My heart flip-flopped to think of seeking God in the midst of pain because I know myself. I know that when the going gets tough, I suck into my turtle shell and wait to beat off the intruders with a stick. I talk a good game, but I am not strong; I'm scared and small and weak. I give God my character, imagine He would do as I would, and suddenly the outcome doesn't look so good. Instead of victories, I see defeat after defeat after defeat and when the stakes are high -- say, my daughter's life -- I cannot compute; I don't want to go there; I don't want to have to think about God in the midst of that.

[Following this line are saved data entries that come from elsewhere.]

(** Taking over the information of a new head: whatever combination of rising
    and falling fees it brings, the operation succeeds, no transaction is lost or
    gained, the pool reports the new information, the set of all transactions and
    the sub-pools agree, and if every pending transaction could pay the old base
    fee, or the base fee rises, then every pending transaction can pay the new
    one. *)
Theorem set_block_info_ok info p :
  pool_wf p → room p (2 * all_len (all_transactions p)) →
  let old := pending_fees (all_transactions p) in
  let fees := mkPendingFees (bi_pending_basefee info) (default (pf_blob_fee old) (bi_pending_blob_fee info)) in
  Blob.fees_ok fees →
  ∃ p', set_block_info info p = Done p' ∧ pool_wf p' ∧ config p' = config p ∧
    block_info p' = mkBlockInfo (bi_last_seen_block_hash info) (bi_last_seen_block_number info)
      (pf_base_fee fees) (Some (pf_blob_fee fees)) ∧
    by_hash (all_transactions p') = by_hash (all_transactions p) ∧
    (affords p ∨ pf_base_fee old < pf_base_fee fees → affords p').
Proof. apply set_block_info_lemma. Qed.

(** When the blob fee rises and the base fee does not fall, taking over the new
    fees empties the pending sub-pool of every transaction that carries no blob: what
    is pending afterwards has a blob fee cap. *)
Theorem blob_fee_rise_parks_ordinary info fee p :
  pool_wf p → room p (2 * all_len (all_transactions p)) →
  let old := pending_fees (all_transactions p) in
  is_u128 (bi_pending_basefee info) → bi_pending_blob_fee info = Some fee → is_u128 fee →
  pf_base_fee old ≤ bi_pending_basefee info → pf_blob_fee old < fee →
  ∃ p', set_block_info info p = Done p' ∧
    ∀ i tx, sub_txs p' Pending !! i = Some tx → is_Some (max_fee_per_blob_gas tx).
Proof.
  intros W Hroom old Hbase Hb Hfee Hle Hlt. unfold set_block_info. rewrite Hb.
  set (p0 := set_all _ p). assert (W0 : pool_wf p0) by (apply pool_wf_block; [done|apply W]).
  change (all_len (all_transactions p)) with (all_len (all_transactions p0)) in Hroom.
  assert (Hlen : 0 ≤ all_len (all_transactions p0)) by (unfold all_len; lia).
  destruct (update_basefee_lemma (bi_pending_basefee info) p0 W0 Hbase) as (p1 & -> & H1 & _).
  { eapply room_weaken; [|exact Hroom]. lia. }
  cbn [mbind outcome_bind].
  destruct (update_blob_fee_lemma fee ((bi_pending_basefee info ?= pf_base_fee old)%Z) p1 (fu_wf _ _ _ H1) Hfee)
    as (p2 & Hu & _ & _ & Hb2).
  { rewrite (fu_len _ _ _ H1). apply (fu_room _ _ _ H1); [done|]. eapply room_weaken; [|exact Hroom]. lia. }
  exists p2. split; [exact Hu|]. apply Hb2.
  - rewrite (fu_fees _ _ _ H1). exact Hlt.
  - destruct (Z.compare_spec (bi_pending_basefee info) (pf_base_fee old)); [done|lia|done].
Qed.
End fees.
Lemma add_spec tx bal nonce p r p' :
  pool_wf p → vtx_ok tx → nonce ≤ vtx_nonce tx → room p (all_len (all_transactions p) + 2) →
  add_transaction tx bal nonce p = Done (r, p') → spec_step (AddTransaction tx bal nonce r) (content p) (content p').
Proof.
  intros W Hok Hn Hr Hrun. pose proof (add_transaction_lemma tx bal nonce p W Hok Hn Hr) as H.
  pose proof (content_contains p (hash tx) W) as Hin. destruct (contains (hash tx) p) eqn:Hc.
  { rewrite H in Hrun. injection Hrun as <- <-. simpl. naive_solver. }
  destruct (insert_error _ _ _ _) as [e|] eqn:Ee.
  - rewrite H in Hrun. injection Hrun as <- <-. split; [done|]. rewrite <-Hin. split; [done|]. intros E.
    by destruct (insert_error_imported _ _ _ _ _ Ee); rewrite E.
  - destruct H as (r' & p2 & H & Hadd). rewrite H in Hrun. injection Hrun as <- <-. by apply content_added.
Qed.
Lemma remove_spec hashes p removed p' :
  pool_wf p → remove_transactions hashes p = Done (removed, p') →
  spec_step (RemoveTransactions hashes removed) (content p) (content p').
Proof.
  intros W Hrun. destruct (remove_loop hashes [] p W) as (r & p2 & H & Hp & Hin). unfold remove_transactions in Hrun.
  rewrite H in Hrun. injection Hrun as <- <-. split.
  - unfold content. rewrite (pr_txs _ _ _ Hp). by rewrite map_filter_fmap.
  - intros tx. simpl. rewrite Hin, (content_hash p _ _ W). naive_solver.
Qed.
Lemma canonical_spec info mined changed p out p' :
  pool_wf p → room p (all_len (all_transactions p)) →
  is_u128 (bi_pending_basefee info) → (∀ fee, bi_pending_blob_fee info = Some fee → is_u128 fee) →
  on_canonical_state_change info mined changed p = Done (out, p') →
  spec_step (CanonicalStateChange info mined changed out) (content p) (content p').
Proof.
  intros W Hr Hb Hf Hrun. destruct (canonical_lemma info mined changed p W Hr) as (o & p2 & H & W2 & _ & _ & Hh & Hd & _);
    [by apply fees_of_info|]. pose proof Hrun as Hrun'. rewrite H in Hrun. injection Hrun as <- <-.
  assert (oc_block_hash o = bi_last_seen_block_hash info ∧ oc_mined o = mined) as [Eb Em].
  { unfold on_canonical_state_change in Hrun'. apply bind_Done_inv in Hrun' as (q & _ & Hrun').
    by apply bind_Done_inv in Hrun' as ([u q'] & _ & [= <- _]). }
  split_and!; [|done|done|].
  - apply map_eq. intros i. apply option_eq. intros tx.
    rewrite map_lookup_filter_Some, (content_hash p2), (content_hash p), Hh by done. simpl. naive_solver.
  - intros tx. rewrite Hd, (content_hash p _ _ W). unfold get_tx. naive_solver.
Qed.
Lemma accounts_spec changed p out p' :
  pool_wf p → room p (all_len (all_transactions p)) → update_accounts changed p = Done (out, p') →
  spec_step (UpdateAccounts changed out) (content p) (content p').
Proof.
  intros W Hr Hrun. destruct (update_accounts_lemma changed p W Hr) as (o & p2 & H & H2).
  rewrite H in Hrun. injection Hrun as <- <-. split.
  - apply map_eq. intros i. apply option_eq. intros tx.
    rewrite map_lookup_filter_Some. unfold content. rewrite !lookup_fmap, (au_txs _ _ _ _ H2). simpl.
    destruct (stale changed i); naive_solver.
  - intros tx. rewrite (au_discarded _ _ _ _ H2). unfold content. rewrite lookup_fmap. split; [|naive_solver].
    intros (i & Hs & (t & Ht & ->)%fmap_Some). by rewrite (in_key _ _ (transit_entry _ _ _ _ W Ht)), Ht.
Qed.
Lemma discard_spec fuel p removed p' :
  pool_wf p → limits_ok (config p) → discard_worst fuel p = Done (removed, p') →
  spec_step (DiscardWorst removed) (content p) (content p').
Proof.
  intros W Hlim (W' & _ & He & Hin & _)%discard_worst_returned; [|done|done].
  assert (∀ tx, tx ∈ removed → content p !! transaction_id tx = Some tx) as Hr.
  { intros tx [Htx _]%Hin. by apply (content_hash p _ _ W). }
  split_and!; [|done|].
  - apply map_eq. intros i. apply option_eq. intros tx. rewrite map_lookup_filter_Some. simpl. unfold content in *.
    rewrite !lookup_fmap, !fmap_Some. split.
    + intros (t & Ht & ->). split; [exists t; split; [by eapply lookup_weaken; [|apply He]|done]|].
      intros (j & t' & Hj & E & Hn)%(ex_removed _ _ _ He). pose proof (lookup_weaken _ _ _ _ Ht (ex_txs _ _ _ He)) as Ht2.
      apply (transit_entry _ _ _ _ W) in Ht2, Hj. rewrite <-(in_key _ _ Hj), E, (in_key _ _ Ht2) in Hn. congruence.
    + intros [(t & Ht & ->) Hn]. destruct (txs (all_transactions p') !! i) as [t'|] eqn:E.
      * exists t'. split; [done|]. pose proof (lookup_weaken _ _ _ _ E (ex_txs _ _ _ He)). congruence.
      * destruct Hn. apply (ex_removed _ _ _ He). by exists i, t.
  - intros i j. unfold content. rewrite !lookup_fmap, fmap_is_Some, !fmap_None. apply (ex_closed _ _ _ He).
Qed.
(** Reports carry no hashes and no new transactions. *)
Definition report_msg (a : Attempt) : Prop :=
  match at_msg a with MsgEvent _ _ | MsgFull _ => True | _ => False end.

Lemma broadcast_event_grows h e pe b w : grows report_msg w (broadcast_event h e pe b w).2.
Proof.
  unfold broadcast_event.
  assert (H1 : ∀ l w, grows report_msg w (broadcast_by_hash h e l w).2).
  { intros l w0. apply retain_grows. intros c w1 _.
    pose proof (try_send_grows report_msg c (MsgEvent h e) w1 (λ _, I)). by destruct (try_send _ _ w1). }
  assert (H2 : ∀ l w, grows report_msg w (broadcast_all pe l w).2).
  { intros l w0. apply retain_grows. intros c w1 _.
    pose proof (try_send_grows report_msg c (MsgFull pe) w1 (λ _, I)). by destruct (try_send _ _ w1). }
  destruct (broadcasters_by_hash b !! h) as [l|]; [|specialize (H2 (all_events_broadcaster b) w); by destruct (broadcast_all _ _ _)].
  specialize (H1 l w). destruct (broadcast_by_hash h e l w) as [l' w1]. simpl in *.
  specialize (H2 (all_events_broadcaster b) w1). destruct (broadcast_all _ _ _). simpl in *. by eapply grows_trans.
Qed.

Lemma calls_grows ks b w : grows report_msg w (calls ks (b, w)).2.
Proof.
  revert b w. induction ks as [|k ks IH]; intros b w; [apply grows_refl|].
  change (calls (k :: ks) (b, w)) with (calls ks (call k (b, w))).
  assert (H1 : grows report_msg w (call k (b, w)).2).
  { destruct k as [h [tx|]|tx r|h|h peers|h|h bh|h|]; simpl; try apply broadcast_event_grows.
    - unfold ev_pending. pose proof (broadcast_event_grows h EvPending (FullPending h) b w) as H1.
      destruct (broadcast_event h EvPending _ b w) as [b1 w1]. eapply grows_trans; [exact H1|]. apply broadcast_event_grows.
    - unfold ev_pending. pose proof (broadcast_event_grows h EvPending (FullPending h) b w) as H1.
      by destruct (broadcast_event h EvPending _ b w) as [b1 w1].
    - exists []. by rewrite app_nil_r.
    - exists []. by rewrite app_nil_r. }
  destruct (call k (b, w)) as [b1 w1]. eapply grows_trans; [exact H1|apply IH].
Qed.

Lemma report_grows c p ks i : grows (discreet c p) (world i) (world (report ks i)).
Proof.
  eapply grows_impl; [|apply (calls_grows ks (event_listener i) (world i))].
  intros a Ha _. unfold report_msg in Ha. by destruct (at_msg a).
Qed.

Lemma retain_subseteq {A} (f : A → World → bool * World) l w : (retain f l w).1 ⊆ l.
Proof.
  revert w. induction l as [|x l IH]; intros w; simpl; [done|].
  destruct (f x w) as [k w1]. specialize (IH w1). destruct (retain f l w1) as [l' w2]. simpl in *.
  destruct k; set_solver.
Qed.

Lemma network_subseteq c i i' :
  pending_transaction_listener i' ⊆ pending_transaction_listener i →
  transaction_listener i' ⊆ transaction_listener i → network_channel c i → network_channel c i'.
Proof. intros H1 H2 Hn l Hl. apply Hn. set_solver. Qed.

(** What is filtered for a listener of the network may be propagated. *)
Lemma for_kind_propagate tx txs : tx ∈ for_kind PropagateOnly txs → tx ∈ txs ∧ propagate tx = true.
Proof.
  intros [Hp Hin]%list_elem_of_filter. split; [done|]. simpl in Hp. by destruct (propagate tx).
Qed.

Lemma hashes_discreet c p k l txs m r :
  (l = c → k = PropagateOnly) → (∀ tx, tx ∈ txs → get_tx (hash tx) p = Some tx) →
  m ∈ pending_hashes k txs → discreet c p (mkAttempt l m r).
Proof.
  intros Hk Hin (tx & -> & Htx)%list_elem_of_fmap Hc. simpl in *. rewrite (Hk Hc) in Htx.
  apply for_kind_propagate in Htx as [? ?]. exists tx. eauto.
Qed.

Lemma full_discreet c p k l txs m r :
  (l = c → k = PropagateOnly) → (∀ tx, tx ∈ txs → get_tx (hash tx) p = Some tx) →
  m ∈ full_pending k txs → discreet c p (mkAttempt l m r).
Proof.
  intros Hk Hin (tx & -> & Htx)%list_elem_of_fmap Hc. simpl in *. rewrite (Hk Hc) in Htx.
  apply for_kind_propagate in Htx as [? ?]. simpl. eauto.
Qed.

Lemma probe_grows c p l w : grows (discreet c p) w (is_closed l w).2.
Proof. apply (try_send_grows _ l Probe). done. Qed.

Lemma on_new_pending_grows c p tx promoted i :
  network_channel c i → (∀ x, x ∈ tx :: promoted → get_tx (hash x) p = Some x) →
  grows (discreet c p) (world i) (world (on_new_pending_transaction tx promoted i)).
Proof.
  intros Hn Hin. apply retain_grows. intros l w Hl. case_match.
  - pose proof (probe_grows c p (ls_sender l) w). by destruct (is_closed _ w).
  - apply send_all_grows. intros m r Hm. eapply hashes_discreet; [|exact Hin|exact Hm].
    apply Hn. set_solver.
Qed.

But God isn't me (thank God!). God is a God who keeps His promises and who is there. And thankfully, none of it relies on me. One of my favorite stories from Genesis illustrates this. "The word of the Lord came to Abram in a vision: 'Fear not, Abram, for I am your shield; your reward shall be very great.' (Genesis 15:1)" Abram didn't understand; he had no children but God was promising him great things and offspring beyond number. Abram "believed the Lord, and he counted it to him as righteousness." To cement this covenant that God had made with Abram, as a physical manifestation of the promise, God has Abram bring him sacrifices, animals that he was to cut in half and lay in the grass. When the time came to seal the covenant, Abram fell into a deep sleep. God repeated His promises to Abram, and "when the sun had gone down and it was dark, behold, a smoking fire pot and a flaming torch passed between these pieces." Abram didn't move between the pieces of the sacrifice. Abram didn't uphold his part of the covenant. God sealed the covenant for both parties, for himself and for Abram. God made the covenant with Abram, and God would keep the covenant for both himself and Abram.
All of those promises in the Word, promises to prosper and protect and secure and deliver, all those promises were made by the same God who sealed this covenant with Abram. They were made by a God who upholds His end of the deal and proves Himself over and over. When I look around and see my circumstances, see the pain or suffering around me, I could be tempted to think that God is not present or protecting or delivering. I could be tempted to think that God has abandoned me in that moment and that I am alone in my shell with my stick. But God does not depend on my circumstances. God does not depend on what I see or how I feel. And God is not shaped by my response to the world around me. I don't have to understand or know why. I don't have to be able to explain it or defend it. God's promises are true, despite my feelings or assessment of the situation. His promises are true regardless of how I think things look, and so I can say with confidence at all times that God is "my rock and my redeemer", that when I pass through the waters, God "will be with me" because, as He says, "I am the Lord your God, the Holy One of Israel, your Savior" and if He says it, it is true. Always. Forever. In all things.